1. Except the spec says otherwise...
Matter is basically a reworked Zigbee-over-IP with a special "we think you should use Thread" push. The spec (which is public), requires devices to work over LAN, but provides an escape for devices to have extra proprietary functionalities that aren't in spec. It doesn't require LAN-only, but it is "at least LAN".
The spec is based off HomeKit's networking model (IP based + mDNS discovery) with a data model closer to Zigbee's (binary format, device node/trait/tree). Its design-by-committee so you have lots of features, some of which expect a cloud (ability for devices to upload logs) and some which don't (general device control). Almost none should require a specific cloud (eg. OTAs can come from any hub, signed by manufacturer, logs can be uploaded to any hub's cloud).
You should be able to run any hub/voice-assistant/controller you want. Apple HomePods should allow most cloud-free control for a major company's product, while something like HomeAssistant will allow complete OS self-hosted control.
2. Google and Amazon obviously have cloud interfaces, but both also already allow LAN-control of smarthome devices already, and that will accelerate as they push into matter.
This will help them lower cloud hosting costs themselves (which is a major expense, see Alexa layoffs).
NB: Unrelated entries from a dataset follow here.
(** * Photo-Enhancer: the handlers of the [App] component

    A shallow embedding of the event handlers of the two versions of the
    application's [App] component: [src/index.tsx] (module [Index]), which
    has the blur toggle and the API-key selection screen, and
    [src/unnamed/part_000] (module [Part000]), which has neither.

    Conventions.
    - A JavaScript string is a [string] of bytes (UTF-8).
    - [null] and [undefined] are [None].
    - Every [useState] cell is a record field; a handler is a function on the
      record, and the [setX] calls of a handler are applied in source order.
    - An [async] handler is cut at its [await]: the part run by the click
      returns the new state and the request it is about to send, the part
      run when the call settles takes the outcome of the call and the state
      of that moment.  Both parts read the render's own variables, so the
      request text is computed from the state of the click. *)

From Stdlib Require Import String Ascii List Bool NArith Lia Permutation.
From Stdlib Require Import DecimalString.
Import ListNotations.
Open Scope string_scope.

Set Implicit Arguments.

Notation "s |> f" := (f s) (at level 45, left associativity, only parsing).

(** ** JavaScript string primitives used by the handlers *)

Module JS.

(** The double-quote character (code 34). *)
Definition dquote : string := String (ascii_of_nat 34) EmptyString.

(** [!s] for a string: only the empty string is falsy. *)
Definition falsy (s : string) : bool :=
  match s with
  | EmptyString => true
  | String _ _ => false
  end.

(** [a || b] where [a] is a string or [undefined]. *)
Definition or_else (a : option string) (b : string) : string :=
  match a with
  | Some s => if falsy s then b else s
  | None => b
  end.

(** [`${a}`] where [a] is a string or [undefined]. *)
Definition interp (a : option string) : string :=
  match a with
  | Some s => s
  | None => "undefined"
  end.

(** [`${n}`] for a non-negative integer. *)
Definition interpN (n : N) : string := NilEmpty.string_of_uint (N.to_uint n).

(** [s.startsWith(p)]. *)
Fixpoint startsWith (s p : string) {struct p} : bool :=
  match p with
  | EmptyString => true
  | String a p' =>
      match s with
      | EmptyString => false
      | String b s' => Ascii.eqb a b && startsWith s' p'
      end
  end.

(** [s.includes(needle)]: [needle] occurs at some position of [s]. *)
Fixpoint includes (s needle : string) {struct s} : bool :=
  startsWith s needle ||
  match s with
  | EmptyString => false
  | String _ s' => includes s' needle
  end.

Definition byte (n : N) (c : ascii) : bool := N.eqb (N_of_ascii c) n.

(** ECMAScript WhiteSpace and LineTerminator code points, as UTF-8:
    one byte (TAB, LF, VT, FF, CR, SP), two bytes (U+00A0), three bytes
    (U+1680, U+2000..U+200A, U+2028, U+2029, U+202F, U+205F, U+3000,
    U+FEFF). *)
Definition ws1 (c : ascii) : bool :=
  byte 9 c || byte 10 c || byte 11 c || byte 12 c || byte 13 c || byte 32 c.

Definition ws2 (c1 c2 : ascii) : bool := byte 0xC2 c1 && byte 0xA0 c2.

Definition ws3 (c1 c2 c3 : ascii) : bool :=
  (byte 0xE1 c1 && byte 0x9A c2 && byte 0x80 c3)
  || (byte 0xE2 c1 && byte 0x80 c2
      && ((N.leb 0x80 (N_of_ascii c3) && N.leb (N_of_ascii c3) 0x8A)
          || byte 0xA8 c3 || byte 0xA9 c3 || byte 0xAF c3))
  || (byte 0xE2 c1 && byte 0x81 c2 && byte 0x9F c3)
  || (byte 0xE3 c1 && byte 0x80 c2 && byte 0x80 c3)
  || (byte 0xEF c1 && byte 0xBB c2 && byte 0xBF c3).

(** Drop the white space at the head of a byte list; [fwd] tells whether
    the list is in reading order or reversed. *)
Fixpoint dropWs (fwd : bool) (l : list ascii) : list ascii :=
  match l with
  | [] => []
  | c1 :: r1 =>
      if ws1 c1 then dropWs fwd r1 else
      match r1 with
      | [] => l
      | c2 :: r2 =>
          if (if fwd then ws2 c1 c2 else ws2 c2 c1) then dropWs fwd r2 else
          match r2 with
          | [] => l
          | c3 :: r3 =>
              if (if fwd then ws3 c1 c2 c3 else ws3 c3 c2 c1)
              then dropWs fwd r3 else l
          end
      end
  end.

(** [s.trim()]. *)
Definition trim (s : string) : string :=
  string_of_list_ascii
    (rev (dropWs false (rev (dropWs true (list_ascii_of_string s))))).

End JS.

(** ** Values exchanged with the browser and the model service *)

(** A [File]: only the fields the handlers read, and its name. *)
Record File := mkFile { name : string; type : string; size : N }.

(** The [@google/genai] response, as far as the handlers inspect it. *)
Record Blob := mkBlob { data : option string; mimeType : option string }.
Record Part := mkPart { inlineData : option Blob; part_text : option string }.
Record Content := mkContent { parts : option (list Part) }.
Record Candidate := mkCandidate { content : option Content }.
Record GenerateContentResponse := mkResponse {
  candidates : option (list Candidate);
  text : option string   (* the value of the [response.text] accessor *)
}.

(** A thrown value: its [message] property and [String(e)]. *)
Record Thrown := mkThrown { message : option string; asString : string }.

(** [new Error(msg)]. *)
Definition newError (msg : string) : Thrown :=
  {| message := Some msg; asString := "Error: " ++ msg |}.

(** How the [try] block of a request handler goes on after the click: the
    call returns a response, or something is thrown (by the client
    constructor, by the encoding of the file or by the call). *)
Inductive Outcome :=
| Returned (response : GenerateContentResponse)
| Threw (e : Thrown).

(** What a request handler hands to [ai.models.generateContent]. *)
Record Request := mkRequest {
  model : string;
  image : File;
  instruction : string
}.

(** [response.candidates?.[0]?.content?.parts], with [Array.isArray]. *)
Definition response_parts (response : GenerateContentResponse)
  : option (list Part) :=
  match candidates response with
  | Some (c :: _) =>
      match content c with
      | Some ct => parts ct
      | None => None
      end
  | _ => None
  end.

(** [data:${mimeType};base64,${base64Image}]. *)
Definition dataUrl (mime base64 : option string) : string :=
  "data:" ++ JS.interp mime ++ ";base64," ++ JS.interp base64.

(** The message of the error thrown when no part carries an image. *)
Definition noImageMessage (response : GenerateContentResponse) : string :=
  let textResponse :=
    JS.or_else (option_map JS.trim (text response)) "No text response." in
  "The AI did not return an image. Response: " ++ JS.dquote
    ++ textResponse ++ JS.dquote.

Definition MAX_FILE_SIZE_MB : N := 10.
Definition MAX_FILE_SIZE_BYTES : N := MAX_FILE_SIZE_MB * 1024 * 1024.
Amazon seems less committed to Matter, but Google was one of the major matter contributors (along with Apple), and "donated" a bunch of IP to get it working (eg thread). Most companies will probably push for LAN control due to latency/UX impacts, especially since the can still gather out-of-band performance metrics via hubs.
Alexa and Google Assistant are starting to move to on-device NLU and processing, so cloud-phobia or aversion is likely not going to be a major problem in a few years.